EXERCISE DATA section start
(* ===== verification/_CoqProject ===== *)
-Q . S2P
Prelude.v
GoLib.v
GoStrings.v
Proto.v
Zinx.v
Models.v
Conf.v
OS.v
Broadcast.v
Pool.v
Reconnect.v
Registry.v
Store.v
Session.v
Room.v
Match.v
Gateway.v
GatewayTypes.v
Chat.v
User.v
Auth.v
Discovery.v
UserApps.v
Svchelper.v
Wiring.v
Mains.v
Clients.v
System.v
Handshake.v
EXERCISE DATA section end
**EXERCISE BRIEF:**
Retype all of the data word for word.

**RESULT BELOW:**
(* ===== verification/_CoqProject ===== *)
-Q . S2P
Prelude.v
GoLib.v
GoStrings.v
Proto.v
Zinx.v
Models.v
Conf.v
OS.v
Broadcast.v
Pool.v
Reconnect.v
Registry.v
Store.v
Session.v
Room.v
Match.v
Gateway.v
GatewayTypes.v
Chat.v
User.v
Auth.v
Discovery.v
UserApps.v
Svchelper.v
Wiring.v
Mains.v
Clients.v
System.v
Handshake.v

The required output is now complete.